President Doug dropped his hands to his sides. His eyes pleaded for understanding. Forgiveness.
They knew each other so well.
But Doug hadn’t known the president well enough.
From long experience, he kept his emotions out of his subvocalization. ~I’m asking, Doug, because there is going to be the mother of all investigations when this is done. The whole solar system’s gonna want to know what happened. And the less evidence there is, the more suspicious folks will be. We will need an airtight story.
~We’ve got one.
~No, Doug. “Whoops” is not a story. Folks are gonna want a culprit. Someone to bury. Mike Vlajkovic? Not important enough. No one ever heard of him.
~Angelica Lin.
~Lin? What’s her motive?
~Crazy doesn’t need a motive. She believed in that personhood shit. She thought the Heidegger program was misunderstood. She wanted to give it a second chance. How the fuck would I know?
There was a ring of truth to that. Doug figured Lin really had been involved in some regard. Not that it mattered.

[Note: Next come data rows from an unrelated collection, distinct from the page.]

Lemma fold_carries c e first rest ct : Forall (fun ct => ok (content ct)) (ct :: first :: rest) -> all_alive (ct :: first :: rest) ->
  ct_key_bytes ct = k -> carries e first rest ->
  match fold_into_occupied_merge c e ct with Ok e' => carries e' first (rest ++ [ct]) | Err _ => True end.
Proof.
  intros [Hct Hpre]%Forall_cons Halive Hk [Hcont Hver]. destruct (joined_facts first rest Hpre) as (Hok & Hlv & Hld).
  unfold fold_into_occupied_merge. rewrite (jr_merges (JoinResolver := HR)), Hk.
  assert (Hfold : fold_sides false (pm_ver e) (pm_expires_at_ms e) (ct_ver ct) (ct_expires_at_ms ct) = FoldBoth).
  { unfold fold_sides. cbn [orb]. assert (Hd : pm_expires_at_ms e = (foldl join (content first) (content_of <$> rest)).2) by (by rewrite <-Hcont).
    rewrite Hd, Hlv, Hver, Hld; [done|..]; intros x Hx; apply Halive; (by left) || (by right). }
  rewrite Hfold. rewrite <-Hcont in Hok.
  rewrite (jr_merge (JoinResolver := HR) _ _ (pm_encoded e, pm_expires_at_ms e) (content ct)) by done. cbn [mg_value mg_expires_at_ms].
  destruct (_ && _); [done|]. destruct (decode_value _) as [value|]; [|done]. unfold carries. cbn.
  rewrite !fmap_app. cbn [fmap list_fmap]. rewrite !foldl_app. cbn [foldl]. rewrite <-Hcont, <-Hver. split; [by rewrite <-surjective_pairing|done].
Qed.

Lemma coalesce_app c pd l call :
  coalesce c pd (l ++ [call]) =
  let (pd1, acc) := coalesce c pd l in let (pd2, res) := fold_pending c pd1 call.1 call.2 in (pd2, acc ++ match res with Ok _ => [call.2] | Err _ => [] end).
Proof. unfold coalesce. rewrite foldl_snoc. by destruct (foldl _ (pd, []) l) as [pd1 acc]. Qed.


End Join.
End Theory.

(** ** Concrete runs *)

Definition max_call (v t : Z) : Contribution Bytes := {| ct_key_bytes := [1]; ct_value := [v]; ct_encoded := [v]; ct_ver := stamp t 1; ct_expires_at_ms := None |}.
Definition demo_merge_config : MergeConfig := {| mcf_name_len := 1; mcf_max_frame := 4194304; mcf_window := 100 |}.

(** ** Stamped batches *)

Lemma prepare_inserts_spec (c : WConfig V) ttl now entries : forall s, shard_ok s -> Forall (fun kv => key_fits kv.1) entries ->
  room_for_stamps s (length entries) ->
  let '(s', prepared, _) := prepare_inserts (R := LwwResolver) c s entries ttl now in
  shard_ok s' /\ ws_engine s' = ws_engine s /\ Forall (prepared_ok s') prepared /\ hlc_le (HlcClock.last (ws_clock s)) (HlcClock.last (ws_clock s')).
Proof.
  induction entries as [|[key value] entries IH]; intros s Hok Hfit Hroom; cbn [prepare_inserts]; [split_and!; [done|done|constructor|apply hlc_le_refl]|].
  apply Forall_cons in Hfit as [Hk Hfit].
  assert (Hroom1 : room_for_stamps s 1) by (destruct Hroom; split; cbn [length] in *; lia).
  destruct (stamped_ok s now Hok Hroom1) as [Hok1 _]. pose proof (stamp_local_spec s now Hroom1) as Hs. destruct (stamp_local s now) as [s1 ver]. cbn [fst] in Hok1.
  destruct Hs as (Hlt & Hlast & He & _ & _ & Hnext). destruct (_ <? _); [split_and!; [done|done|constructor|rewrite Hlast; by apply hlc_lt_le]|].
  specialize (IH s1 Hok1 Hfit (Hnext _ Hroom)). destruct (prepare_inserts c s1 entries ttl now) as [[s2 prepared] failure]. destruct IH as (H1 & H2 & H3 & H4).
  split_and!; [done|by rewrite H2|constructor; [|done]|].
  - split; [done|]. cbn. by rewrite <-Hlast.
  - eapply hlc_le_trans; [|exact H4]. rewrite Hlast. by apply hlc_lt_le.
Qed.

Lemma discard_ok s key : shard_ok s ->
  shard_ok (with_pending s (discard_pending_merge (ws_pending s) key)) /\ pd_entry (discard_pending_merge (ws_pending s) key) key = None /\
  forall k, k <> key -> pd_entry (discard_pending_merge (ws_pending s) key) k = pd_entry (ws_pending s) k.
Proof.
  intros Hok. unfold discard_pending_merge. destruct (has_pending_merges (ws_pending s)) eqn:Eh; cbn [negb].
  - pose proof (take_pending_spec (ws_pending s) key (fun _ => true) (wk_pending _ Hok)) as H. destruct (take_pending_merge_if _ _ _) as [pd taken].
    destruct H as (H1 & -> & H3). cbn [fst]. split; [apply with_pending_ok; [done|done|intros k e; rewrite H3; by case_decide]|]. split.
    + rewrite H3. destruct (pd_entry (ws_pending s) key) as [e|] eqn:E; cbn; [|by case_decide]. rewrite decide_True; [done|]. split; [done|by eexists].
    + intros k Hne. rewrite H3, decide_False; [done|]. by intros [? _].
  - rewrite (has_pending_spec _ (wk_pending _ Hok)) in Eh. split; [by apply with_pending_ok; [|apply Hok|]|]. split; [apply Eh|done].
Qed.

~We can say anything, President Doug insisted. ~The dead don’t defend themselves.
~Do you know she’s dead? Because I don’t. I didn’t see her body.
~No, well, she got away. Took that old tourist bus we sold to UNVRP. But not to worry …
~That was her you were shooting at, Doug realized.
~And I missed, unfortunately. Lotta space debris up there. And now I’ve lost the AIMADS … Worry clouded President Doug’s face. ~But she can’t survive, he subvocalized—again, talking more to himself than Doug. ~She’s out there in the frugging sunlight!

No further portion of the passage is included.